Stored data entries

==*==

Lemma shr_inv_iter (m : Z) (p : positive) :
  0 <= m →
  shr_inv m (Z.pos p) (SpecFloat.iter_pos shr_1 p (Build_shr_record m false false)).
Proof.
  intros Hm. rewrite iter_pos_Pos_iter.
  induction p as [|p IH] using Pos.peano_ind.
  - change (Pos.iter shr_1 ?x 1) with (shr_1 x). change (Z.pos 1) with (0 + 1).
    apply shr_inv_step; [done|done|].
    unfold shr_inv; cbn [shr_m shr_r shr_s]. rewrite Z.pow_0_r, Z.div_1_r. done.
  - rewrite Pos.iter_succ, Pos2Z.inj_succ. apply shr_inv_step; [done|lia|done].
Qed.

Lemma shr_nonpos (r : shr_record) (e n : Z) : n <= 0 → shr r e n = (r, e).
Proof. intros Hn. unfold shr. destruct n; [reflexivity|lia|reflexivity]. Qed.

(** A mantissa of at most 53 bits is not rounded. *)
Lemma binary_round_aux_exact (m : positive) (e : Z) :
  Z.pos (digits2_pos m) <= 53 → -1074 <= e <= 971 →
  binary_round_aux prec emax false (Z.pos m) e loc_Exact = S754_finite false m e.
Proof.
  intros Hd He. unfold binary_round_aux, shr_fexp, fexp, emin, prec, emax.
  simpl Zdigits2. simpl shr_record_of_loc.
  rewrite shr_nonpos by lia.
  cbn [shr_m shr_r shr_s loc_of_shr_record round_nearest_even Zdigits2].
  rewrite shr_nonpos by lia. cbn [shr_m].
  destruct (Z.leb_spec e (1024 - 53)); [reflexivity|lia].
Qed.

Lemma round_nearest_even_inv (m n : Z) (mrs : shr_record) :
  shr_inv m n mrs →
  let rn := round_nearest_even (shr_m mrs) (loc_of_shr_record mrs) in
  m / 2 ^ n <= rn <= m / 2 ^ n + 1 ∧
  (rn = m / 2 ^ n + 1 → 2 ^ n <= 2 * (m mod 2 ^ n)) ∧
  (m mod 2 ^ n = 0 → rn = m / 2 ^ n).
Proof.
  intros (HM & Hr & Hz). destruct mrs as [M r s]. cbn [shr_m shr_r shr_s] in *.
  subst M. cbv zeta.
  destruct r, s; cbn [loc_of_shr_record round_nearest_even];
    try destruct (Z.even _); repeat split; try lia;
    intros H; try (destruct (Hz H); discriminate); try (apply Hr; reflexivity); lia.
Qed.
(** X16: [exchange_code_for_token] and [refresh_access_token] each post one
    form to the token URL and return the parsed body exactly when the
    status is 200 and the body decodes and parses; any other status, 401
    included, raises an [Exception] whose text is the prefix of the call
    and the body; an exception of the transport is raised as it is, not
    wrapped. *)
Theorem token_calls_outcomes
  (http_post : form_request -> result exn response)
  (decode : string -> result exn string)
  (json_loads : string -> result exn value)
  (self : StravaOAuth) (secret : string) (posted : list form_request) :
  let exchange :=
    exchange_code_for_token http_post decode json_loads self secret posted in
  let exchange_form :=
    mk_form_request "https://www.strava.com/oauth/token"
      [("client_id", client_id self); ("client_secret", client_secret self);
       ("code", Some secret); ("grant_type", Some "authorization_code")] in
  let refresh :=
    refresh_access_token http_post decode json_loads self secret posted in
  let refresh_form :=
    mk_form_request "https://www.strava.com/oauth/token"
      [("client_id", client_id self); ("client_secret", client_secret self);
       ("grant_type", Some "refresh_token");
       ("refresh_token", Some secret)] in
  (snd exchange = (posted ++ [exchange_form])%list /\
   (forall payload,
      fst exchange = Ok payload <->
      exists resp text,
        http_post exchange_form = Ok resp /\ status resp = 200%Z /\
        decode (data resp) = Ok text /\ json_loads text = Ok payload) /\
   (forall resp text,
      http_post exchange_form = Ok resp -> status resp <> 200%Z ->
      decode (data resp) = Ok text ->
      fst exchange
      = Raise (Exception ("Failed to exchange code for token: " ++ text))) /\
   (forall e, http_post exchange_form = Raise e -> fst exchange = Raise e)) /\
  (snd refresh = (posted ++ [refresh_form])%list /\
   (forall payload,
      fst refresh = Ok payload <->
      exists resp text,
        http_post refresh_form = Ok resp /\ status resp = 200%Z /\
        decode (data resp) = Ok text /\ json_loads text = Ok payload) /\
   (forall resp text,
      http_post refresh_form = Ok resp -> status resp <> 200%Z ->
      decode (data resp) = Ok text ->
      fst refresh = Raise (Exception ("Failed to refresh token: " ++ text))) /\
   (forall e, http_post refresh_form = Raise e -> fst refresh = Raise e)).
Proof.
  intros exchange exchange_form refresh refresh_form.
  split.
  - split; [reflexivity|].
    exact (token_call_outcomes http_post decode json_loads exchange_form
             "Failed to exchange code for token: ").
  - split; [reflexivity|].
    exact (token_call_outcomes http_post decode json_loads refresh_form
             "Failed to refresh token: ").
Qed.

==*==

## Directions:
Please copy the lines in the records above between the one holding "Lemma round_nearest_even_inv (m" and the one holding "subst M. cbv zeta.", inclusive, exactly and with no other line.

## Reply:
Lemma round_nearest_even_inv (m n : Z) (mrs : shr_record) :
  shr_inv m n mrs →
  let rn := round_nearest_even (shr_m mrs) (loc_of_shr_record mrs) in
  m / 2 ^ n <= rn <= m / 2 ^ n + 1 ∧
  (rn = m / 2 ^ n + 1 → 2 ^ n <= 2 * (m mod 2 ^ n)) ∧
  (m mod 2 ^ n = 0 → rn = m / 2 ^ n).
Proof.
  intros (HM & Hr & Hz). destruct mrs as [M r s]. cbn [shr_m shr_r shr_s] in *.
  subst M. cbv zeta.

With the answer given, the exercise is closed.